(Records from a collection)
(** ** Digits *)

Lemma digit_val_digit n : digit_val (digit n) = Some (n mod 10).
Proof.
  unfold digit_val, digit. pose proof (Z.mod_pos_bound n 10 ltac:(lia)).
  rewrite byte_val_of by lia. unfold is_digit.
  replace (in_range 48 57 (48 + n mod 10)) with true by (symmetry; ranges; lia).
  f_equal. lia.
Qed.

Lemma is_digit_digit n : is_digit (byte_val (digit n)) = true.
Proof.
  unfold digit. pose proof (Z.mod_pos_bound n 10 ltac:(lia)).
  rewrite byte_val_of by lia. unfold is_digit. ranges. lia.
Qed.

(** The value of the last [w + 1] digits of [n], by its leading digit. *)
Lemma mod_pow_step n w :
  n mod 10 ^ Z.of_nat (S w) = (n / 10 ^ Z.of_nat w) mod 10 * 10 ^ Z.of_nat w + n mod 10 ^ Z.of_nat w.
Proof.
  assert (0 < 10 ^ Z.of_nat w) by (apply Z.pow_pos_nonneg; lia).
  rewrite Nat2Z.inj_succ, Z.pow_succ_r by lia.
  rewrite (Z.mul_comm 10), Z.rem_mul_r by lia. lia.
Qed.

Lemma get_digits_pad w acc n s :
  get_digits w acc (pad w n +:+ s) =
    Some (acc * 10 ^ Z.of_nat w + n mod 10 ^ Z.of_nat w, s).
Proof.
  revert acc. induction w as [|w IH]; intros acc.
  - simpl. rewrite Z.mod_1_r. do 2 f_equal. lia.
  - simpl. rewrite digit_val_digit. simpl.
    rewrite IH, mod_pow_step. do 2 f_equal.
    rewrite Nat2Z.inj_succ, Z.pow_succ_r by lia. lia.
Qed.

Lemma getnum_pad n s : 0 <= n < 100 -> getnum (pad 2 n +:+ s) = Some (n, s).
Proof.
  intros. unfold getnum. rewrite get_digits_pad. do 2 f_equal.
  change (10 ^ Z.of_nat 2) with 100. rewrite Z.mod_small; lia.
Qed.

Lemma getnum_loose_pad n s : 0 <= n < 100 -> getnum_loose (pad 2 n +:+ s) = Some (n, s).
Proof.
  intros. simpl. rewrite !digit_val_digit. simpl.
  do 2 f_equal. change (10 ^ Z.of_nat 1) with 10. change (10 ^ Z.of_nat 0) with 1. zdivmod.
Qed.

Lemma expect_lit c a s : a = c -> expect c (String a "" +:+ s) = Some s.
Proof. intros ->. simpl. by rewrite Ascii.eqb_refl. Qed.

Lemma bind_some {A B} (f : A -> option B) a : Some a ≫= f = f a.
Proof. done. Qed.

Lemma in_bounds_ok lo hi v : lo <= v <= hi -> in_bounds lo hi v = Some ().
Proof. intros H. unfold in_bounds. by replace (in_range lo hi v) with true by (symmetry; ranges; lia). Qed.

(** ** Fractions *)

Lemma frac_digits_cons w a s : is_digit (byte_val a) = true ->
  frac_digits w (String a s) =
    let '(v, rest) := frac_digits (w / 10) s in ((byte_val a - 48) * w + v, rest).
Proof. intros H. cbn [frac_digits]. unfold digit_val. by rewrite H. Qed.

Lemma frac_drop_zeros w p :
  Forall (fun a => is_digit (byte_val a) = true) (bytes_of p) ->
  frac_digits w (drop_zeros p +:+ "Z") = frac_digits w (p +:+ "Z").
Proof.
  revert w. induction p as [|a p IH]; intros w Hp; [done|].
  inversion Hp as [|? ? Ha Hp']; subst. specialize (IH (w / 10) Hp').
  change (String a p +:+ "Z") with (String a (p +:+ "Z")).
  rewrite (frac_digits_cons w a (p +:+ "Z")), <- IH by done.
  cbn [drop_zeros]. destruct (drop_zeros p) as [|b q] eqn:E.
  - destruct (Ascii.eqb a (digit 0)) eqn:Ez.
    + by apply Ascii.eqb_eq in Ez as ->.
    + by rewrite <- frac_digits_cons.
  - by rewrite <- frac_digits_cons.
Qed.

> Task prompt
Output all of the data again, exactly.

> Expected answer
(** ** Digits *)

Lemma digit_val_digit n : digit_val (digit n) = Some (n mod 10).
Proof.
  unfold digit_val, digit. pose proof (Z.mod_pos_bound n 10 ltac:(lia)).
  rewrite byte_val_of by lia. unfold is_digit.
  replace (in_range 48 57 (48 + n mod 10)) with true by (symmetry; ranges; lia).
  f_equal. lia.
Qed.

Lemma is_digit_digit n : is_digit (byte_val (digit n)) = true.
Proof.
  unfold digit. pose proof (Z.mod_pos_bound n 10 ltac:(lia)).
  rewrite byte_val_of by lia. unfold is_digit. ranges. lia.
Qed.

(** The value of the last [w + 1] digits of [n], by its leading digit. *)
Lemma mod_pow_step n w :
  n mod 10 ^ Z.of_nat (S w) = (n / 10 ^ Z.of_nat w) mod 10 * 10 ^ Z.of_nat w + n mod 10 ^ Z.of_nat w.
Proof.
  assert (0 < 10 ^ Z.of_nat w) by (apply Z.pow_pos_nonneg; lia).
  rewrite Nat2Z.inj_succ, Z.pow_succ_r by lia.
  rewrite (Z.mul_comm 10), Z.rem_mul_r by lia. lia.
Qed.

Lemma get_digits_pad w acc n s :
  get_digits w acc (pad w n +:+ s) =
    Some (acc * 10 ^ Z.of_nat w + n mod 10 ^ Z.of_nat w, s).
Proof.
  revert acc. induction w as [|w IH]; intros acc.
  - simpl. rewrite Z.mod_1_r. do 2 f_equal. lia.
  - simpl. rewrite digit_val_digit. simpl.
    rewrite IH, mod_pow_step. do 2 f_equal.
    rewrite Nat2Z.inj_succ, Z.pow_succ_r by lia. lia.
Qed.

Lemma getnum_pad n s : 0 <= n < 100 -> getnum (pad 2 n +:+ s) = Some (n, s).
Proof.
  intros. unfold getnum. rewrite get_digits_pad. do 2 f_equal.
  change (10 ^ Z.of_nat 2) with 100. rewrite Z.mod_small; lia.
Qed.

Lemma getnum_loose_pad n s : 0 <= n < 100 -> getnum_loose (pad 2 n +:+ s) = Some (n, s).
Proof.
  intros. simpl. rewrite !digit_val_digit. simpl.
  do 2 f_equal. change (10 ^ Z.of_nat 1) with 10. change (10 ^ Z.of_nat 0) with 1. zdivmod.
Qed.

Lemma expect_lit c a s : a = c -> expect c (String a "" +:+ s) = Some s.
Proof. intros ->. simpl. by rewrite Ascii.eqb_refl. Qed.

Lemma bind_some {A B} (f : A -> option B) a : Some a ≫= f = f a.
Proof. done. Qed.

Lemma in_bounds_ok lo hi v : lo <= v <= hi -> in_bounds lo hi v = Some ().
Proof. intros H. unfold in_bounds. by replace (in_range lo hi v) with true by (symmetry; ranges; lia). Qed.

(** ** Fractions *)

Lemma frac_digits_cons w a s : is_digit (byte_val a) = true ->
  frac_digits w (String a s) =
    let '(v, rest) := frac_digits (w / 10) s in ((byte_val a - 48) * w + v, rest).
Proof. intros H. cbn [frac_digits]. unfold digit_val. by rewrite H. Qed.

Lemma frac_drop_zeros w p :
  Forall (fun a => is_digit (byte_val a) = true) (bytes_of p) ->
  frac_digits w (drop_zeros p +:+ "Z") = frac_digits w (p +:+ "Z").
Proof.
  revert w. induction p as [|a p IH]; intros w Hp; [done|].
  inversion Hp as [|? ? Ha Hp']; subst. specialize (IH (w / 10) Hp').
  change (String a p +:+ "Z") with (String a (p +:+ "Z")).
  rewrite (frac_digits_cons w a (p +:+ "Z")), <- IH by done.
  cbn [drop_zeros]. destruct (drop_zeros p) as [|b q] eqn:E.
  - destruct (Ascii.eqb a (digit 0)) eqn:Ez.
    + by apply Ascii.eqb_eq in Ez as ->.
    + by rewrite <- frac_digits_cons.
  - by rewrite <- frac_digits_cons.
Qed.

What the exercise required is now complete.